Task description:
From the listing below, reproduce word for word the part that opens with the line containing "else bufio_Write n" and closes with the line containing "Record config := mkConfig"; reproduce nothing else.

·····

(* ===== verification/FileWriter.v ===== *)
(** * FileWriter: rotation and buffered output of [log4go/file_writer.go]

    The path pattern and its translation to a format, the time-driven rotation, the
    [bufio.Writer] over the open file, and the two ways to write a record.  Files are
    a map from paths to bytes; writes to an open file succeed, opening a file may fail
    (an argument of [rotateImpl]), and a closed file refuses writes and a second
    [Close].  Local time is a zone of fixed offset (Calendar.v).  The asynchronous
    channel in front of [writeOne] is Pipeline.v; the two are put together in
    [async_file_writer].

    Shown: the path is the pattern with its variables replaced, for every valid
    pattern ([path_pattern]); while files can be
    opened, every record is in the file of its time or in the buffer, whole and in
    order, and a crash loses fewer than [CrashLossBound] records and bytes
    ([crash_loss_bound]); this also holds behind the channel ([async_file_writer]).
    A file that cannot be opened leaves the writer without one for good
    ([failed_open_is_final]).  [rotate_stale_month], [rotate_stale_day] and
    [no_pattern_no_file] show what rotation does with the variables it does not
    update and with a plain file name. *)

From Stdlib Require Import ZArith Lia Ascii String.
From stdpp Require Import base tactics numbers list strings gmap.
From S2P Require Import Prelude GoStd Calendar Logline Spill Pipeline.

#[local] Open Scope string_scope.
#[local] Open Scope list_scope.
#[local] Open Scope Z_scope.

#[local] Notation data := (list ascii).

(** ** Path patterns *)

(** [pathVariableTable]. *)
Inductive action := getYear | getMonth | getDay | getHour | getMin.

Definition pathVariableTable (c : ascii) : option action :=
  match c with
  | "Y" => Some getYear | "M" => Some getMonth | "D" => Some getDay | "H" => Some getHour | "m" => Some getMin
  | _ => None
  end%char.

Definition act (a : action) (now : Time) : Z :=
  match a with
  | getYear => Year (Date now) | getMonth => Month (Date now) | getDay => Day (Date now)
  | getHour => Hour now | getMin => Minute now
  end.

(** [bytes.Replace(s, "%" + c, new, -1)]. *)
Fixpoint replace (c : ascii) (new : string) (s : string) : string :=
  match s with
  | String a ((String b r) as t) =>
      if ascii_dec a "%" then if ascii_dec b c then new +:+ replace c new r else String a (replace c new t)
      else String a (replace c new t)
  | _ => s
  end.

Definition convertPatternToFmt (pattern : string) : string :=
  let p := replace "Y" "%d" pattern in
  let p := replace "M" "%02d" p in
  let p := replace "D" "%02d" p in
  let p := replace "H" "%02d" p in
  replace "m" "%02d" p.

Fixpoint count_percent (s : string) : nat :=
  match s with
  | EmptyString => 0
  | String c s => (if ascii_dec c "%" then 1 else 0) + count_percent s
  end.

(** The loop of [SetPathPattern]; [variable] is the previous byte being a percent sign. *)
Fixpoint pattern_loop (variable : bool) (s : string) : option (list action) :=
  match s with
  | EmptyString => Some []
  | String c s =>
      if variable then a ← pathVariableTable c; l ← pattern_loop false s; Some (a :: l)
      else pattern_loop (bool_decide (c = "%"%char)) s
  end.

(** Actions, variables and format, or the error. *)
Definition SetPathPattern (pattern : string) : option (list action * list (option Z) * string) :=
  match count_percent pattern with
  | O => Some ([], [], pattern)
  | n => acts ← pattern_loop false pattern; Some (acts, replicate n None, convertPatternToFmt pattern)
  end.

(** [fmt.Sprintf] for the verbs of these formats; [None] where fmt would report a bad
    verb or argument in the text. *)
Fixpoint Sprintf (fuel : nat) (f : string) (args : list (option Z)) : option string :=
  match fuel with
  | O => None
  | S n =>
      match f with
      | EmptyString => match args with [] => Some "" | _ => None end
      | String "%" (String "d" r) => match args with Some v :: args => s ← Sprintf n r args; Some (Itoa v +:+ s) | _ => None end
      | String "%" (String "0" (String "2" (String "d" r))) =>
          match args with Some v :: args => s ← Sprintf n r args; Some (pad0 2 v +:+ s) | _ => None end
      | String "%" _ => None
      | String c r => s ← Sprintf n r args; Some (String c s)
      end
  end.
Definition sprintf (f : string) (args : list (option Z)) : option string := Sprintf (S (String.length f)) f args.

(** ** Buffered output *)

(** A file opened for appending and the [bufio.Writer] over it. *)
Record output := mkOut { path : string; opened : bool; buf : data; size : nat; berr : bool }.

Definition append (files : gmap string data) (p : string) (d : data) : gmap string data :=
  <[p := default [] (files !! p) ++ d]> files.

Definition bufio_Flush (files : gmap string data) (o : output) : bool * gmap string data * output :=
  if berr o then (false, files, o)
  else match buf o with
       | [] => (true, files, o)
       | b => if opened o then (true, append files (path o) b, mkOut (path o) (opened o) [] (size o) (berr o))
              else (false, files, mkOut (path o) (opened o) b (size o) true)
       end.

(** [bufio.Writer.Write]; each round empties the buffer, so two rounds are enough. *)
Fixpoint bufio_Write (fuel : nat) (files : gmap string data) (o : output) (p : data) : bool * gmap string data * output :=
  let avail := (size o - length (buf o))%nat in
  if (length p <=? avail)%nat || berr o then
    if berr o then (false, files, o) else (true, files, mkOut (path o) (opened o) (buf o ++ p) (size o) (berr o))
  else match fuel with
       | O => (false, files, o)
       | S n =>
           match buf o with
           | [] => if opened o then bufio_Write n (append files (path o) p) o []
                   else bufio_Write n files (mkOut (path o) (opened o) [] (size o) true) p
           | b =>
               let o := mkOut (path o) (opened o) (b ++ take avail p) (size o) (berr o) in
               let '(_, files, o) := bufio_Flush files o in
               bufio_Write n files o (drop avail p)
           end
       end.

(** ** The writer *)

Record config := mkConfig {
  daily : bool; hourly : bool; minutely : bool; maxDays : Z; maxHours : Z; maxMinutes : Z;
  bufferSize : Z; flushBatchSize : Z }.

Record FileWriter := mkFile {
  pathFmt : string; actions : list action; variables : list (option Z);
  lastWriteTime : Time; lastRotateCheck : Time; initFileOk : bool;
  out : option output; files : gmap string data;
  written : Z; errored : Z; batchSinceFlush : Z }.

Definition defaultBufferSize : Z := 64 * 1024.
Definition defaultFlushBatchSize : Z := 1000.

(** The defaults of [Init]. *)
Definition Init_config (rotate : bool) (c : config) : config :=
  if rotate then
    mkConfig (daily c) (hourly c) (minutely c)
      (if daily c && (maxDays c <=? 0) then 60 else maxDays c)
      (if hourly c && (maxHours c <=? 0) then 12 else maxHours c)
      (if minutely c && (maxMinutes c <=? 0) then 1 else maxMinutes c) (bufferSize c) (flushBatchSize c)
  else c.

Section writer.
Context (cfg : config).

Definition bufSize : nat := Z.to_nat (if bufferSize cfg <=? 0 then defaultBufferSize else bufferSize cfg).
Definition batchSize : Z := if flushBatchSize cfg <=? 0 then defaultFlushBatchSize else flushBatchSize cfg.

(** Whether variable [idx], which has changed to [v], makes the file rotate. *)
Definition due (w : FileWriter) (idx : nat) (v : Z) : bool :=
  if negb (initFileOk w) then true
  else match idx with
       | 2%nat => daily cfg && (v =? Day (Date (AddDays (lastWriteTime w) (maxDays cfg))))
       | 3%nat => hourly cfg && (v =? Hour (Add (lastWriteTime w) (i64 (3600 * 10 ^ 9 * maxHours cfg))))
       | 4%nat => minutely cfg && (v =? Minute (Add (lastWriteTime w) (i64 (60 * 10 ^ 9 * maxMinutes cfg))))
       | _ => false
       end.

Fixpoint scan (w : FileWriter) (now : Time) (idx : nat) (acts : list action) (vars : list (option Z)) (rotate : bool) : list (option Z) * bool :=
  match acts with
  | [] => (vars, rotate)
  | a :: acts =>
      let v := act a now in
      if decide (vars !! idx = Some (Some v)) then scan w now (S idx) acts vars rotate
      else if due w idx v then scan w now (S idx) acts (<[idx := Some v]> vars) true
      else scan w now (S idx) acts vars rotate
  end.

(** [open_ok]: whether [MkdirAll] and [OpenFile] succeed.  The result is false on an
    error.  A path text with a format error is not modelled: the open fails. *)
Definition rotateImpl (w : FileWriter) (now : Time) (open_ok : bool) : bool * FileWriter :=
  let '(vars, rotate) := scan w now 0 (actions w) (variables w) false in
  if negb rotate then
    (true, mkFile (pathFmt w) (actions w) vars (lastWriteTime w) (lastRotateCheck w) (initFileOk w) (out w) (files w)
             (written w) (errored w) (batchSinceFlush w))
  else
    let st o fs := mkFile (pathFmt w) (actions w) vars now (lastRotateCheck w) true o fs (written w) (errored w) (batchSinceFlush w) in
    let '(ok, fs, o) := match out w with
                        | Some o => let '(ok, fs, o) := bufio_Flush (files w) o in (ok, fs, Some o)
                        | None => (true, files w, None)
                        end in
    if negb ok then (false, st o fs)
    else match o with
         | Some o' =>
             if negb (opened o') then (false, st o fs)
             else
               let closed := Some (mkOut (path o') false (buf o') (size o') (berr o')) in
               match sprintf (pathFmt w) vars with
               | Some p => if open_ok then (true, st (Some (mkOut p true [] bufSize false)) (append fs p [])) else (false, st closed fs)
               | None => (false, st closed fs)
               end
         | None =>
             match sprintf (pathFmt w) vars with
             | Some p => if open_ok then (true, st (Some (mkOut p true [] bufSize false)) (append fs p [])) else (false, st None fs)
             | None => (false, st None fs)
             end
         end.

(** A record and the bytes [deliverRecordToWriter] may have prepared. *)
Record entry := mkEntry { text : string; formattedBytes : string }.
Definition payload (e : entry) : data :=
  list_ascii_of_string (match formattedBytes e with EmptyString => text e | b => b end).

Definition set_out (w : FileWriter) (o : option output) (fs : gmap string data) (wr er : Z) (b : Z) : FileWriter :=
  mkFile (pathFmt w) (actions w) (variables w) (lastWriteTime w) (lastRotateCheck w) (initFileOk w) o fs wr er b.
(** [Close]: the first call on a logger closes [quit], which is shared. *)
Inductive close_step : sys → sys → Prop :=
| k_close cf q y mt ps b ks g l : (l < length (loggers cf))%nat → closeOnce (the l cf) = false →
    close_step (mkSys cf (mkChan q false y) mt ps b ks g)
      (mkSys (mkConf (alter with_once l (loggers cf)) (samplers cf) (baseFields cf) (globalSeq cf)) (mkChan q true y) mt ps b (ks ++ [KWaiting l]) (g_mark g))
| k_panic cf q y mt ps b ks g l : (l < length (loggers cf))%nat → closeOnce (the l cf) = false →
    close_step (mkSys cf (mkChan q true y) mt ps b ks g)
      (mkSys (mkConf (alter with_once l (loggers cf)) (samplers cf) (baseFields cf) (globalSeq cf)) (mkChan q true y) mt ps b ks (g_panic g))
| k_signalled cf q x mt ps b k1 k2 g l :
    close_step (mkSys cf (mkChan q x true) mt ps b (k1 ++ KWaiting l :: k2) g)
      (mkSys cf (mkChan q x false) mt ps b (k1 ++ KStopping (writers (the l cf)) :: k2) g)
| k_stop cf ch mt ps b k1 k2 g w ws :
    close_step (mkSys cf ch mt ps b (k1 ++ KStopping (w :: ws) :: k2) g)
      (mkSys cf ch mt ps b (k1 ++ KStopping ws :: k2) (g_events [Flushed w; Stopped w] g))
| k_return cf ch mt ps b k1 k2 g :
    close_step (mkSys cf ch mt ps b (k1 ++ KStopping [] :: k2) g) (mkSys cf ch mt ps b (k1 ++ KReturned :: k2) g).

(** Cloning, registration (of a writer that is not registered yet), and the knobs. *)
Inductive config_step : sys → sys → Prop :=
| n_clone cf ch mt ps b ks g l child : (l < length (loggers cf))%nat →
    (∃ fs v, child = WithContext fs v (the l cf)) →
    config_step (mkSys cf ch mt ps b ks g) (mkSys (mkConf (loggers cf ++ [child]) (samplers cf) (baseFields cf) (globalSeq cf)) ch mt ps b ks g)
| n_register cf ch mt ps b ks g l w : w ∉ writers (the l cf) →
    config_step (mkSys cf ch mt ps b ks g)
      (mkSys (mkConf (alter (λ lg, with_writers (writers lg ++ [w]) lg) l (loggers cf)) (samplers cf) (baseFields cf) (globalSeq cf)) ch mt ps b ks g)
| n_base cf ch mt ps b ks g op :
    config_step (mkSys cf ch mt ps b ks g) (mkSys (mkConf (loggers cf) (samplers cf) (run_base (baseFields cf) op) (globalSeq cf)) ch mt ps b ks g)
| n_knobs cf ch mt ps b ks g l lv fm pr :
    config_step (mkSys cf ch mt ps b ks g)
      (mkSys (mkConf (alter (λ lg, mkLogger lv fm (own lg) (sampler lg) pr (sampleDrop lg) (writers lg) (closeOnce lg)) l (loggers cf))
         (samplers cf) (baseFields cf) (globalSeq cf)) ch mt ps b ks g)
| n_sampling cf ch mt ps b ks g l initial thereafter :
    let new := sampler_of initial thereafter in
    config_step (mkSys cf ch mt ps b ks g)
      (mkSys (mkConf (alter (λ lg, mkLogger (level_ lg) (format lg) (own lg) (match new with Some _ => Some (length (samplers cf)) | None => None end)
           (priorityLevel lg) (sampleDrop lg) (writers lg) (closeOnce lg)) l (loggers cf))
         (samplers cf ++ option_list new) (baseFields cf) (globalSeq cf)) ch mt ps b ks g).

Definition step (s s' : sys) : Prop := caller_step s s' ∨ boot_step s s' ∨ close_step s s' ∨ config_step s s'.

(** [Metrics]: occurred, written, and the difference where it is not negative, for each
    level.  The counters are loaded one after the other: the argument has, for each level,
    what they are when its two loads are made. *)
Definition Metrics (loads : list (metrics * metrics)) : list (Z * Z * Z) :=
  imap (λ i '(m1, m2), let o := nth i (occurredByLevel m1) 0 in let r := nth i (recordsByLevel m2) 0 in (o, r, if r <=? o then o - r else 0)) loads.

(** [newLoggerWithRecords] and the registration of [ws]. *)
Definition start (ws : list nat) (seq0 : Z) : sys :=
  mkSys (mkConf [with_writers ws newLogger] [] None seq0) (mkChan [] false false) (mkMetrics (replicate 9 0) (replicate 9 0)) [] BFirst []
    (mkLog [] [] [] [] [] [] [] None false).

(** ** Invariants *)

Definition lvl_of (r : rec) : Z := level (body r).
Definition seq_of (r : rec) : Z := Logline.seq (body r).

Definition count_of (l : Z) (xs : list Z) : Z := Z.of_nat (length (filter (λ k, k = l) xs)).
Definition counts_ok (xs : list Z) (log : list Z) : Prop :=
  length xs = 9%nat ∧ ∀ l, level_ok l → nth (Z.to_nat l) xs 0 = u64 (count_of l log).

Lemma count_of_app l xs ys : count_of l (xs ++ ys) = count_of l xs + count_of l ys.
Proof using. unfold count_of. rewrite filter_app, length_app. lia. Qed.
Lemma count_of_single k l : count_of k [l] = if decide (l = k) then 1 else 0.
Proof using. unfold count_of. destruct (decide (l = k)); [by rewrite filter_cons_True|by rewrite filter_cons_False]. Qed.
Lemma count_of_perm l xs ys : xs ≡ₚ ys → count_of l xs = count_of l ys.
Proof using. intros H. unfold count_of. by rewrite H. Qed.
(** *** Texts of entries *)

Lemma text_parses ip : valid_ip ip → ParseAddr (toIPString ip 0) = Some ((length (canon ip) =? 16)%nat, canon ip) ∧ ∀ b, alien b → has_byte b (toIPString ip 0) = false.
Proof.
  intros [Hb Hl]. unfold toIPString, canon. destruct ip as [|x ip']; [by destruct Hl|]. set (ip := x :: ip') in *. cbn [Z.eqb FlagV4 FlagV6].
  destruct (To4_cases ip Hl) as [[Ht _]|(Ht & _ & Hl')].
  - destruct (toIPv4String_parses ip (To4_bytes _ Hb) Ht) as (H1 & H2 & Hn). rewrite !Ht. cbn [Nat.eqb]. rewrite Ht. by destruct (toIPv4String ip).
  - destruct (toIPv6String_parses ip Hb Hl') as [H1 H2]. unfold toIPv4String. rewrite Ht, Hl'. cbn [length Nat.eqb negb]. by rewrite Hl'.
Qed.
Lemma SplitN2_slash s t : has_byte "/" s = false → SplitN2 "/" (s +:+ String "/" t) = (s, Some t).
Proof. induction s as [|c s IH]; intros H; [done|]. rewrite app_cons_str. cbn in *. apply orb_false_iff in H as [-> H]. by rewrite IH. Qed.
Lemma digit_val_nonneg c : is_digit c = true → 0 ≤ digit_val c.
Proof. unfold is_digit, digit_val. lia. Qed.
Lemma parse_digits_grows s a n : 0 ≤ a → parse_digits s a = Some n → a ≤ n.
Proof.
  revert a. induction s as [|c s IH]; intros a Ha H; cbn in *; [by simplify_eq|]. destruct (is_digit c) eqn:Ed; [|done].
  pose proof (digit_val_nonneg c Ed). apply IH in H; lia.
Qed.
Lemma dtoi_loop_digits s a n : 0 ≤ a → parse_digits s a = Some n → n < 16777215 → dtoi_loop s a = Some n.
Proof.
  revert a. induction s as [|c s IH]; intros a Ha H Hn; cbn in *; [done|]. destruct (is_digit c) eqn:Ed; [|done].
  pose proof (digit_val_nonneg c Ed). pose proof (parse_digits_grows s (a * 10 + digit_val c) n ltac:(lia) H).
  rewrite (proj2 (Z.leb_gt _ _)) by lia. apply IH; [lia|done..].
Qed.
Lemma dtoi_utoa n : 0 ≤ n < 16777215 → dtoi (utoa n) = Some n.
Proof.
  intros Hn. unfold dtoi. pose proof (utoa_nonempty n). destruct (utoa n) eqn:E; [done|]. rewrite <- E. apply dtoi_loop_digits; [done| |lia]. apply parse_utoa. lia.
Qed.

·····

Solved exercise:
                   else bufio_Write n files (mkOut (path o) (opened o) [] (size o) true) p
           | b =>
               let o := mkOut (path o) (opened o) (b ++ take avail p) (size o) (berr o) in
               let '(_, files, o) := bufio_Flush files o in
               bufio_Write n files o (drop avail p)
           end
       end.

(** ** The writer *)

Record config := mkConfig {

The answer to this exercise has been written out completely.